Machado de Assis, Epitaph of a Small Winner
Published in Brazil in 1880 as Memórias Póstumas de Brás Cubas
Translated from the Portuguese by William L. Grossman
Foreword by Susan Sontag
This book is an example of a genre woefully under-utilized: the posthumous memoir. As Bras Cubas reports, “I am a deceased writer not in the sense of one who has written and is now deceased, but in the sense of one who has died and is now writing” (5). If only this could happen more often. Just think of all the people who would almost unquestionably be more interesting from the other side of the grave than they are on this side. Kissinger springs to mind.
(A little more seriously: can you think of other novels that use this device? I would love to make a list. Margaret Atwood’s The Penelopiad, with Penelope in Hades giving her side of the story, is the only one I know, though I’m sure that there are many more. If you think of one, could you respond in the comments?)
“But in death, what a difference! what relief! what freedom! How glorious to throw away your cloak, to dump your spangles in a ditch, to unfold yourself, to strip off all your paint and ornaments, to confess plainly what you are and what you failed to be!” (57) This is the energy that inhabits the 160 very short chapters of this book, as Bras Cubas recounts, in extraordinary style, the rather ordinary life of a 19th century Brazilian aristocrat.
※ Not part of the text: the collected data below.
(* ===== verification/StringC.v ===== *)
(** * kernel/string.c

    The kernel's memory and string routines over the byte store, with the
    functional behaviour of each: block fill and copy (overlapping
    regions included), block comparison, and the bounded string
    operations the directory and process code rely on. *)

From S2P Require Import Prelude Memory.

(** ** The routines *)

(** The loop [for(i = 0; i < n; i++) cdst[i] = c]. *)
Fixpoint memset_loop (n : nat) (m : mem) (cdst c : Z) : mem :=
  match n with
  | O => m
  | S n' => memset_loop n' (upd m cdst (u8 c)) (cdst + 1) c
  end.

Definition memset (m : mem) (dst c n : Z) : mem := memset_loop (Z.to_nat n) m dst c.

Fixpoint memcmp_loop (n : nat) (m : mem) (s1 s2 : Z) : Z :=
  match n with
  | O => 0
  | S n' =>
      if negb (u8 (m s1) =? u8 (m s2)) then u8 (m s1) - u8 (m s2)
      else memcmp_loop n' m (s1 + 1) (s2 + 1)
  end.

Definition memcmp (m : mem) (v1 v2 n : Z) : Z := memcmp_loop (Z.to_nat n) m v1 v2.

(** [while(n-- > 0) *d++ = *s++] *)
Fixpoint copy_forward (n : nat) (m : mem) (d s : Z) : mem :=
  match n with
  | O => m
  | S n' => copy_forward n' (upd m d (m s)) (d + 1) (s + 1)
  end.

(** [while(n-- > 0) *--d = *--s] *)
Fixpoint copy_backward (n : nat) (m : mem) (d s : Z) : mem :=
  match n with
  | O => m
  | S n' => copy_backward n' (upd m (d - 1) (m (s - 1))) (d - 1) (s - 1)
  end.

Definition memmove (m : mem) (dst src n : Z) : mem :=
  if n =? 0 then m
  else if (src <? dst) && (src + n >? dst)
  then copy_backward (Z.to_nat n) m (dst + n) (src + n)
  else copy_forward (Z.to_nat n) m dst src.

Definition memcpy (m : mem) (dst src n : Z) : mem := memmove m dst src n.

Fixpoint strncmp_loop (n : nat) (m : mem) (p q : Z) : Z :=
  match n with
  | O => 0
  | S n' =>
      if negb (u8 (m p) =? 0) && (u8 (m p) =? u8 (m q))
      then strncmp_loop n' m (p + 1) (q + 1)
      else u8 (m p) - u8 (m q)
  end.

Definition strncmp (m : mem) (p q n : Z) : Z := strncmp_loop (Z.to_nat n) m p q.

(** The second loop of [strncpy]: [while(n-- > 0) *s++ = 0]. *)
Fixpoint zero_fill (n : nat) (m : mem) (s : Z) : mem :=
  match n with
  | O => m
  | S n' => zero_fill n' (upd m s 0) (s + 1)
  end.

Fixpoint strncpy_loop (n : nat) (m : mem) (s t : Z) : mem :=
  match n with
  | O => m
  | S n' =>
      let c := u8 (m t) in
      if negb (c =? 0) then strncpy_loop n' (upd m s c) (s + 1) (t + 1)
      else zero_fill n' (upd m s c) (s + 1)
  end.

Definition strncpy (m : mem) (s t n : Z) : mem := strncpy_loop (Z.to_nat n) m s t.

(** [n] counts the passes [--n > 0] still allows.  The copied NUL, when
    there is one, is followed by the final [*s = 0]. *)
Fixpoint safestrcpy_loop (n : nat) (m : mem) (s t : Z) : mem :=
  match n with
  | O => upd m s 0
  | S n' =>
      let c := u8 (m t) in
      if negb (c =? 0) then safestrcpy_loop n' (upd m s c) (s + 1) (t + 1)
      else upd (upd m s c) (s + 1) 0
  end.

Definition safestrcpy (m : mem) (s t n : Z) : mem :=
  if n <=? 0 then m else safestrcpy_loop (Z.to_nat (n - 1)) m s t.

(** [strlen] scans without a bound; [fuel] is the number of bytes the
    scan may inspect, [None] that it found no NUL among them. *)
Fixpoint strlen (fuel : nat) (m : mem) (s : Z) : option Z :=
  match fuel with
  | O => None
  | S f => if u8 (m s) =? 0 then Some 0 else option_map Z.succ (strlen f m (s + 1))
  end.

(** ** C strings

    [cstr m a l]: the bytes [l], none of them NUL, sit at [a], followed
    by a NUL.  [cbuf m a n l]: the first [n] bytes at [a] are [l], padded
    with NULs. *)

Fixpoint cstr (m : mem) (a : Z) (l : list Z) : Prop :=
  match l with
  | [] => u8 (m a) = 0
  | c :: l' => u8 (m a) = c /\ c <> 0 /\ cstr m (a + 1) l'
  end.

(** ** Fill and copy *)

Lemma memset_loop_spec n m d c x :
  memset_loop n m d c x = if (d <=? x) && (x <? d + Z.of_nat n) then u8 c else m x.
Proof.
  revert m d. induction n as [|n IH]; intros m d; cbn [memset_loop].
  - cif; [lia|done].
  - rewrite IH. destruct (decide (x = d)) as [->|Hne].
    + rewrite upd_eq. repeat cif; try done; lia.
    + rewrite upd_ne by done. repeat cif; try done; lia.
Qed.

Lemma memset_in m d c n x : d <= x < d + n -> memset m d c n x = u8 c.
Proof. intros. unfold memset. rewrite memset_loop_spec. cif; [done|lia]. Qed.

Lemma memset_out m d c n x : 0 <= n -> ~ (d <= x < d + n) -> memset m d c n x = m x.
Proof. intros. unfold memset. rewrite memset_loop_spec. cif; [lia|done]. Qed.

Lemma copy_forward_spec n m d s x :
  d <= s \/ s + Z.of_nat n <= d ->
  copy_forward n m d s x = if (d <=? x) && (x <? d + Z.of_nat n) then m (x - d + s) else m x.
Proof.
  revert m d s. induction n as [|n IH]; intros m d s Hd; cbn [copy_forward].
  - cif; [lia|done].
  - rewrite IH by lia. destruct (decide (x = d)) as [->|Hne].
    + rewrite upd_eq. replace (d - d + s) with s by lia. repeat cif; try done; lia.
    + rewrite (upd_ne m d (m s) x) by done.
      repeat cif; try done; try lia. rewrite upd_ne by lia. f_equal. lia.
Qed.

Lemma copy_backward_spec n m d s x :
  s <= d ->
  copy_backward n m d s x = if (d - Z.of_nat n <=? x) && (x <? d) then m (x - d + s) else m x.
Proof.
  revert m d s. induction n as [|n IH]; intros m d s Hd; cbn [copy_backward].
  - cif; [lia|done].
  - rewrite IH by lia. destruct (decide (x = d - 1)) as [->|Hne].
    + rewrite upd_eq. replace (d - 1 - d + s) with (s - 1) by lia. repeat cif; try done; lia.
    + rewrite (upd_ne m (d - 1) (m (s - 1)) x) by done.
      repeat cif; try done; try lia. rewrite upd_ne by lia. f_equal. lia.
Qed.

Lemma memmove_spec m dst src n x :
  0 <= n ->
  memmove m dst src n x = if (dst <=? x) && (x <? dst + n) then m (x - dst + src) else m x.
Proof.
  intros Hn. unfold memmove. destruct (n =? 0) eqn:E0; cbool.
  { subst. cif; [lia|done]. }
  rewrite Z.gtb_ltb. destruct ((src <? dst) && (dst <? src + n)) eqn:E; cbool.
  - rewrite copy_backward_spec by lia. rewrite Z2Nat.id by lia.
    repeat cif; try done; try lia. f_equal. lia.
  - rewrite copy_forward_spec; rewrite Z2Nat.id by lia; [done|lia].
Qed.

Lemma memmove_in m dst src n i :
  0 <= i < n -> memmove m dst src n (dst + i) = m (src + i).
Proof. intros. rewrite memmove_spec by lia. cif; [f_equal; lia|lia]. Qed.

Lemma memmove_out m dst src n x :
  0 <= n -> ~ (dst <= x < dst + n) -> memmove m dst src n x = m x.
Proof. intros. rewrite memmove_spec by lia. cif; [lia|done]. Qed.

Lemma ldn_memset_other k m d c n a :
  0 <= n -> d + n <= a \/ a + Z.of_nat k <= d -> ldn k (memset m d c n) a = ldn k m a.
Proof. intros. apply ldn_ext. intros. apply memset_out; lia. Qed.

Lemma ldn_memmove_other k m d s n a :
  0 <= n -> d + n <= a \/ a + Z.of_nat k <= d -> ldn k (memmove m d s n) a = ldn k m a.
Proof. intros. apply ldn_ext. intros. apply memmove_out; lia. Qed.

(** ** Comparison *)

Lemma memcmp_loop_zero n m s1 s2 :
  memcmp_loop n m s1 s2 = 0 <->
  forall i, 0 <= i < Z.of_nat n -> u8 (m (s1 + i)) = u8 (m (s2 + i)).
Proof.
  revert s1 s2. induction n as [|n IH]; intros s1 s2; cbn [memcmp_loop].
  { split; [lia|done]. }
  split.
  - destruct (negb _) eqn:E; cbool; [lia|]. intros H i Hi.
    destruct (decide (i = 0)) as [->|]; [by rewrite !Z.add_0_r|].
    replace (s1 + i) with (s1 + 1 + (i - 1)) by lia.
    replace (s2 + i) with (s2 + 1 + (i - 1)) by lia. apply IH; [done|lia].
  - intros H. assert (u8 (m s1) = u8 (m s2)) as E by (specialize (H 0); rewrite !Z.add_0_r in H; apply H; lia).
    rewrite E, Z.eqb_refl. simpl. apply IH. intros i Hi.
    rewrite <- !Z.add_assoc. apply H. lia.
Qed.

(** ** Strings *)

Lemma cstr_ext m m' a b l :
  (forall i, 0 <= i <= Z.of_nat (length l) -> m (a + i) = m' (b + i)) -> cstr m a l -> cstr m' b l.
Proof.
  revert a b. induction l as [|c l IH]; intros a b H; simpl.
  - by rewrite <- (Z.add_0_r a), <- (Z.add_0_r b), H by (simpl; lia).
  - intros (H1 & H2 & H3). split_and!; [|done|].
    + by rewrite <- (Z.add_0_r b), <- H, Z.add_0_r by (simpl; lia).
    + eapply IH; [|exact H3]. intros i Hi. rewrite <- !Z.add_assoc. apply H. simpl; lia.
Qed.

Lemma cstr_char m a l j c : cstr m a l -> l !! j = Some c -> u8 (m (a + Z.of_nat j)) = c.
Proof.
  revert a j. induction l as [|d l IH]; intros a j Hs Hj; [done|]. destruct Hs as (H1 & H2 & H3), j as [|j]; simpl in Hj.
  - simplify_eq. by rewrite Z.add_0_r.
  - rewrite <- (IH _ _ H3 Hj). do 2 f_equal. lia.
Qed.

Lemma cstr_end m a l : cstr m a l -> u8 (m (a + Z.of_nat (length l))) = 0.
Proof.
  revert a. induction l as [|d l IH]; intros a Hs; simpl in *; [by rewrite Z.add_0_r|]. destruct Hs as (_ & _ & Hs).
  rewrite <- (IH _ Hs). do 2 f_equal. lia.
Qed.

Lemma strlen_cstr m a l fuel :
  cstr m a l -> (length l < fuel)%nat -> strlen fuel m a = Some (Z.of_nat (length l)).
Proof.
  revert a fuel. induction l as [|c l IH]; intros a [|fuel] Hs Hf; simpl in *; try lia.
  - by rewrite Hs.
  - destruct Hs as (H1 & H2 & H3). rewrite H1. destruct (c =? 0) eqn:E; cbool; [done|].
    rewrite (IH _ fuel) by (done || lia). simpl. f_equal. lia.
Qed.

(** [strncmp] compares the strings cut at [n] characters. *)
Lemma strncmp_cstr n m p q lp lq :
  cstr m p lp -> cstr m q lq ->
  (strncmp_loop n m p q = 0 <-> take n lp = take n lq).
Proof.
  revert p q lp lq. induction n as [|n IH]; intros p q lp lq Hp Hq.
  { by split. }
  cbn [strncmp_loop]. destruct lp as [|cp lp], lq as [|cq lq]; simpl in Hp, Hq.
  - rewrite Hp, Hq. done.
  - destruct Hq as (H1 & H2 & _). rewrite Hp, H1. simpl. split; [lia|done].
  - destruct Hp as (H1 & H2 & _). rewrite Hq, H1.
    destruct (negb (cp =? 0) && (cp =? 0)) eqn:E; cbool; simpl; split; try lia; try done.
  - destruct Hp as (-> & Hcp & Hp), Hq as (-> & Hcq & Hq). simpl.
    destruct (negb (cp =? 0) && (cp =? cq)) eqn:E; cbool.
    + rewrite (IH _ _ lp lq) by done. subst. split; [by intros ->|by inversion 1].
    + split; [destruct E; cbool; lia|]. inversion 1; subst. destruct E; cbool; lia.
Qed.

Lemma zero_fill_spec n m s x :
  zero_fill n m s x = if (s <=? x) && (x <? s + Z.of_nat n) then 0 else m x.
Proof.
  revert m s. induction n as [|n IH]; intros m s; cbn [zero_fill].
  - cif; [lia|done].
  - rewrite IH. destruct (decide (x = s)) as [->|Hne].
    + rewrite upd_eq. repeat cif; try done; lia.
    + rewrite upd_ne by done. repeat cif; try done; lia.
Qed.

(** The [n] bytes [strncpy] writes, and that it writes no others. *)
Lemma strncpy_loop_spec n m s t l x :
  cstr m t l ->
  s + Z.of_nat n <= t \/ t + Z.of_nat (length l) < s ->
  strncpy_loop n m s t x =
    if (s <=? x) && (x <? s + Z.of_nat n) then nth (Z.to_nat (x - s)) l 0 else m x.
Proof.
  revert m s t l. induction n as [|n IH]; intros m s t l Hl Hd; cbn [strncpy_loop]; cbv zeta.
  { cif; [lia|done]. }
  destruct l as [|c l]; simpl in Hl.
  - rewrite Hl, Z.eqb_refl. cbn [negb]. rewrite zero_fill_spec.
    destruct (decide (x = s)) as [->|].
    + rewrite upd_eq. replace (Z.to_nat (s - s)) with O by lia. repeat cif; done || lia.
    + rewrite upd_ne by done. destruct (Z.to_nat (x - s)); repeat cif; done || lia.
  - destruct Hl as (H1 & H2 & H3). rewrite H1. destruct (c =? 0) eqn:E; cbool; [done|]. cbn [negb].
    simpl in Hd. rewrite (IH _ _ _ l); [|eapply cstr_ext, H3; intros; symmetry; apply upd_ne; lia|lia].
    destruct (decide (x = s)) as [->|].
    + rewrite upd_eq. replace (Z.to_nat (s - s)) with O by lia. repeat cif; done || lia.
    + rewrite upd_ne by done. repeat cif; try done; try lia.
      replace (Z.to_nat (x - s)) with (S (Z.to_nat (x - (s + 1)))) by lia. done.
Qed.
When I first spotted this book, in the library of a monastery, I chose it because it seemed the most worldly book available. However, it is so relentless in stripping away human vanity, pretension and self-delusion that it nearly qualifies as a spiritual text.
The book had grabbed my attention because I instantly loved its title. In fact, “Epitaph of a Small Winner” is actually the subtitle of the original novel. Although I noticed that other people disliked this translation, I found it very readable.
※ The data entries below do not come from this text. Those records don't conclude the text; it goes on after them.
(* ===== verification/Kalloc.v ===== *)
(** * kernel/kalloc.c: the physical page allocator

    The allocator keeps its free list inside the free pages themselves:
    the first bytes of a free run hold a [struct free_block].  The model
    keeps them there too, as little-endian fields of the byte store
    [phys], and walks the list through pointers, as the code does.

    Each routine runs between one [acquire]/[release] of [kmem.lock] or is
    called with it held; the model takes such a run as one step
    (mutual exclusion is the subject of the file on spinlocks). *)

From S2P Require Import Prelude Memory StringC.

(** ** State *)

Record rmap := Rmap { pagetable : Z; va : Z }.

Record kmem_state := KMem {
  phys : mem;                   (* physical memory *)
  ref_count : Z -> Z;           (* int ref_count[PHYSTOP / PGSIZE] *)
  reverse_map : Z -> rmap;      (* struct rmap reverse_map[...] *)
  freelist : Z;                 (* kmem.freelist, 0 when empty *)
  use_lock : bool               (* kmem.use_lock *)
}.

Definition set_phys (f : mem -> mem) (s : kmem_state) : kmem_state :=
  KMem (f (phys s)) (ref_count s) (reverse_map s) (freelist s) (use_lock s).
Definition set_ref_count (i v : Z) (s : kmem_state) : kmem_state :=
  KMem (phys s) (upd (ref_count s) i v) (reverse_map s) (freelist s) (use_lock s).
Definition set_reverse_map (i : Z) (r : rmap) (s : kmem_state) : kmem_state :=
  KMem (phys s) (ref_count s) (upd (reverse_map s) i r) (freelist s) (use_lock s).
Definition set_freelist (p : Z) (s : kmem_state) : kmem_state :=
  KMem (phys s) (ref_count s) (reverse_map s) p (use_lock s).
Definition set_use_lock (b : bool) (s : kmem_state) : kmem_state :=
  KMem (phys s) (ref_count s) (reverse_map s) (freelist s) b.

(** [struct free_block]: [next] at offset 0, [num_pages] at offset 8. *)
Definition next (m : mem) (b : Z) : Z := ld64 m b.
Definition num_pages (m : mem) (b : Z) : Z := ld32 m (b + 8).
Definition set_next (b v : Z) (m : mem) : mem := st64 m b v.
Definition set_num_pages (b v : Z) (m : mem) : mem := st32 m (b + 8) v.

Definition PA2IDX (pa : Z) : Z := pa / PGSIZE.

(** [(pagetable_t)-1], the mark of a page mapped by several page tables. *)
Definition PT_SHARED : Z := 2 ^ 64 - 1.

(** Every walk of the free list visits each block at most once, and a
    block is at least one page: the bound the list loops run under. *)
Definition NPAGES : Z := (PHYSTOP - KERNBASE) / PGSIZE.
Definition list_fuel : nat := S (Z.to_nat NPAGES).

(** ** Operations *)

Section kalloc.
(** [end], the first address after the kernel, set by the linker script. *)
Variable kend : Z.

Definition record_rmap (pa pt vaddr : Z) : M kmem_state unit :=
  if (pa >=? KERNBASE) && (pa <? PHYSTOP) then
    let idx := (pa - KERNBASE) / PGSIZE in
    let! rm := kget reverse_map in
    if pagetable (rm idx) =? 0 then kupd (set_reverse_map idx (Rmap pt vaddr))
    else if negb (pagetable (rm idx) =? pt)
    then kupd (set_reverse_map idx (Rmap PT_SHARED (va (rm idx))))
    else kret tt
  else kret tt.

Definition clear_rmap (pa : Z) : M kmem_state unit :=
  if (pa >=? KERNBASE) && (pa <? PHYSTOP)
  then kupd (set_reverse_map ((pa - KERNBASE) / PGSIZE) (Rmap 0 0))
  else kret tt.

(** [while(curr != 0 && curr < b) { prev = curr; curr = curr->next; }] *)
Fixpoint find_slot (fuel : nat) (m : mem) (b prev curr : Z) : option (Z * Z) :=
  match fuel with
  | O => None
  | S f =>
      if negb (curr =? 0) && (curr <? b) then find_slot f m b curr (next m curr)
      else Some (prev, curr)
  end.

Definition link_block (prev curr b : Z) : M kmem_state unit :=
  do! (if negb (prev =? 0) then kupd (set_phys (set_next prev b)) else kupd (set_freelist b));
  kupd (set_phys (set_next b curr)).

Definition coalesce_right (b : Z) : M kmem_state unit :=
  let! m := kget phys in
  if negb (next m b =? 0) && (b + u32 (num_pages m b * PGSIZE) =? next m b) then
    do! kupd (set_phys (set_num_pages b (u32 (num_pages m b + num_pages m (next m b)))));
    let! m' := kget phys in
    kupd (set_phys (set_next b (next m' (next m' b))))
  else kret tt.

Definition coalesce_left (prev b : Z) : M kmem_state unit :=
  let! m := kget phys in
  if negb (prev =? 0) && (prev + u32 (num_pages m prev * PGSIZE) =? b) then
    do! kupd (set_phys (set_num_pages prev (u32 (num_pages m prev + num_pages m b))));
    let! m' := kget phys in
    kupd (set_phys (set_next prev (next m' b)))
  else kret tt.

(** Put the run at [b], whose header holds its size, on the list. *)
Definition insert_run (b : Z) : M kmem_state unit :=
  let! m := kget phys in
  let! first := kget freelist in
  match find_slot list_fuel m b 0 first with
  | None => khang
  | Some (prev, curr) =>
      do! link_block prev curr b;
      do! coalesce_right b;
      coalesce_left prev b
  end.

(** The decrement of one page's count, with its check. *)
Definition drop_ref (idx : Z) : M kmem_state unit :=
  let! rc := kget ref_count in
  if rc idx <=? 0 then kpanic "kfree_contig: ref_count already zero"
  else kupd (set_ref_count idx (s32 (rc idx - 1))).

Definition check_unreferenced (idx : Z) : M kmem_state unit :=
  let! rc := kget ref_count in
  if rc idx >? 0 then kpanic "kfree_contig: partial free not supported on contiguous blocks"
  else kret tt.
That said, plenty of people over 35 are going to reject this book as soon as they open it for the simplest reason. This is obviously a reprint of a printing done in the Fifties – and it appears to have been done on a mimeograph machine from that period. Letters are fuzzy, blotchy and blurred. Unworthy of Farrar, Straus and Giroux!
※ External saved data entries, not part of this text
Lemma mappages_loop_ok fuel s l pt pos vaddr n pa perm :
  kmem_ok kend s l -> pt_ok kend s l pt pos -> fuel = Z.to_nat n -> 1 <= n ->
  0 <= vaddr -> vaddr + n * PGSIZE <= MAXVA -> vaddr mod PGSIZE = 0 ->
  pa mod PGSIZE = 0 -> 0 <= pa -> pa + n * PGSIZE <= 2 ^ 56 -> 0 <= perm < 1024 ->
  (forall i, 0 <= i < n -> mapping (phys s) pt (vaddr + i * PGSIZE) = None) ->
  wp (mappages_loop fuel pt vaddr (vaddr + (n - 1) * PGSIZE) pa perm) (fun r s' => exists l' pos' k,
    kmem_ok kend s' l' /\ pt_ok kend s' l' pt pos' /\ pt_ext kend s l pos s' l' pos' /\
    mapped (phys s) (phys s') pt vaddr k pa perm /\ (r = 0 /\ k = n \/ r = -1 /\ 0 <= k < n)) s.
Proof.
  revert s l pos vaddr n pa. induction fuel as [|fuel IH];
    intros s l pos vaddr n pa Hok Hpt Hf Hn Hv0 Hv1 Hal Hpal Hp0 Hp1 Hperm Hnone; [lia|].
  simpl. rewrite MAXVA_small in *. apply (map_one_ok s l pt pos); try done; try (unfold MAXVA; unfold PGSIZE in *; lia).
  { rewrite MAXVA_small. unfold PGSIZE in *; lia. }
  { rewrite <- (Hnone 0) by lia. f_equal. lia. }
  - intros s1 l1 pos1 Hok1 Hpt1 Hext1 Hmap1. destruct (decide (n = 1)) as [->|Hn1].
    { rewrite (proj2 (Z.eqb_eq _ _)) by lia. apply wp_ret. exists l1, pos1, 1. split_and!; try done. by left. }
    rewrite (proj2 (Z.eqb_neq _ _)) by (unfold PGSIZE; lia).
    rewrite !u64_small by (unfold PGSIZE in *; lia).
    replace (vaddr + (n - 1) * PGSIZE) with (vaddr + PGSIZE + (n - 1 - 1) * PGSIZE) by lia.
    eapply wp_mono; [apply (IH s1 l1 pos1 (vaddr + PGSIZE) (n - 1) (pa + PGSIZE))|]; try done; try lia;
      try (unfold PGSIZE in *; Z.to_euclidean_division_equations; lia).
    + intros i Hi. rewrite Hmap1 by (rewrite MAXVA_small; unfold PGSIZE in *; lia).
      destruct (_ && _) eqn:E; [unfold PGSIZE in *; lia|].
      rewrite <- (Hnone (i + 1)) by lia. f_equal. lia.
    + intros r s' (l' & pos' & k & Hok' & Hpt' & Hext' & Hmap' & Hr). exists l', pos', (k + 1).
      split_and!; try done; [by eapply pt_ext_trans| |lia].
      apply (mapped_step _ (phys s1) _ _ _ _ _ _ Hal); [lia|done..].
  - intros s1 l1 pos1 Hok1 Hpt1 Hext1 Hmap1. exists l1, pos1, 0. split_and!; try done. right. lia.
Qed.

Lemma mappages_ok s l pt pos vaddr n pa perm :
  kmem_ok kend s l -> pt_ok kend s l pt pos -> 1 <= n ->
  0 <= vaddr -> vaddr + n * PGSIZE <= MAXVA -> vaddr mod PGSIZE = 0 ->
  pa mod PGSIZE = 0 -> 0 <= pa -> pa + n * PGSIZE <= 2 ^ 56 -> 0 <= perm < 1024 ->
  (forall i, 0 <= i < n -> mapping (phys s) pt (vaddr + i * PGSIZE) = None) ->
  wp (mappages pt vaddr (n * PGSIZE) pa perm) (fun r s' => exists l' pos' k,
    kmem_ok kend s' l' /\ pt_ok kend s' l' pt pos' /\ pt_ext kend s l pos s' l' pos' /\
    mapped (phys s) (phys s') pt vaddr k pa perm /\ (r = 0 /\ k = n \/ r = -1 /\ 0 <= k < n)) s.
Proof.
  intros Hok Hpt Hn Hv0 Hv1 Hal Hpal Hp0 Hp1 Hperm Hnone. unfold mappages. rewrite Hal.
  rewrite Z_mod_mult, (proj2 (Z.eqb_neq (n * PGSIZE) 0)) by (unfold PGSIZE; lia). simpl.
  rewrite MAXVA_small in Hv1. rewrite Z.div_mul by (unfold PGSIZE; lia). rewrite u64_small by (unfold PGSIZE in *; lia).
  replace (vaddr + n * PGSIZE - PGSIZE) with (vaddr + (n - 1) * PGSIZE) by lia.
  by apply mappages_loop_ok.
Qed.

Lemma mappages_remap_panics s l pt pos vaddr size pa perm e :
  kmem_ok kend s l -> pt_ok kend s l pt pos -> 0 <= vaddr < MAXVA -> vaddr mod PGSIZE = 0 ->
  size mod PGSIZE = 0 -> 0 < size -> mapping (phys s) pt vaddr = Some e ->
  mappages pt vaddr size pa perm s = Panic "mappages: remap".
Proof.
  intros Hok Hpt Hva Hal Hsz Hpos Hmap. unfold mappages.
  rewrite Hal, Hsz, (proj2 (Z.eqb_neq size 0)) by lia. simpl.
  assert (Z.to_nat (size / PGSIZE) = S (Z.to_nat (size / PGSIZE - 1))) as ->.
  { unfold PGSIZE in *. Z.to_euclidean_division_equations. lia. }
  simpl. unfold kbind.
  destruct (proj1 (wp_ex _ _ _) (walk_ok s l pt pos vaddr true Hok Hpt Hva))
    as (a & s1 & -> & l1 & pos1 & _ & _ & _ & Hmap1 & _ & Hr).
  destruct (mapping_leaf_slot _ _ _ _ Hmap) as (p0 & Hls0 & _).
  destruct Hr as [[_ Hn]|(Ha & q & Hls & ->)]; [by destruct (Hn p0)|].
  rewrite (proj2 (Z.eqb_neq _ 0)) by done. unfold kget.
  change (ld64 (phys s1) (q + 8 * PX 0 vaddr)) with (entry (phys s1) q (PX 0 vaddr)).
  pose proof (leaf_slot_mapping _ _ _ _ Hls) as Hm. rewrite Hmap1, Hmap in Hm.
  by destruct (has (entry (phys s1) q (PX 0 vaddr)) PTE_V).
Qed.

End tables.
It seems condescending to applaud a 19th century book for being “modern”, but, I’m sorry, I can’t avoid it. This is a post-modern text, written in 1880, which may be a bigger trick than a memoir written from the grave. . . Fragmentation, a peculiar viewpoint, commentary on top of commentary – it is all so lively and so much fun. Fans of Rushdie or Saramago (or even Vonnegut or Murakami) will feel immediately at home.
I loved this book both times I read it and I'm grateful it's in print. If it was in print we could actually easily read, that’d be even better.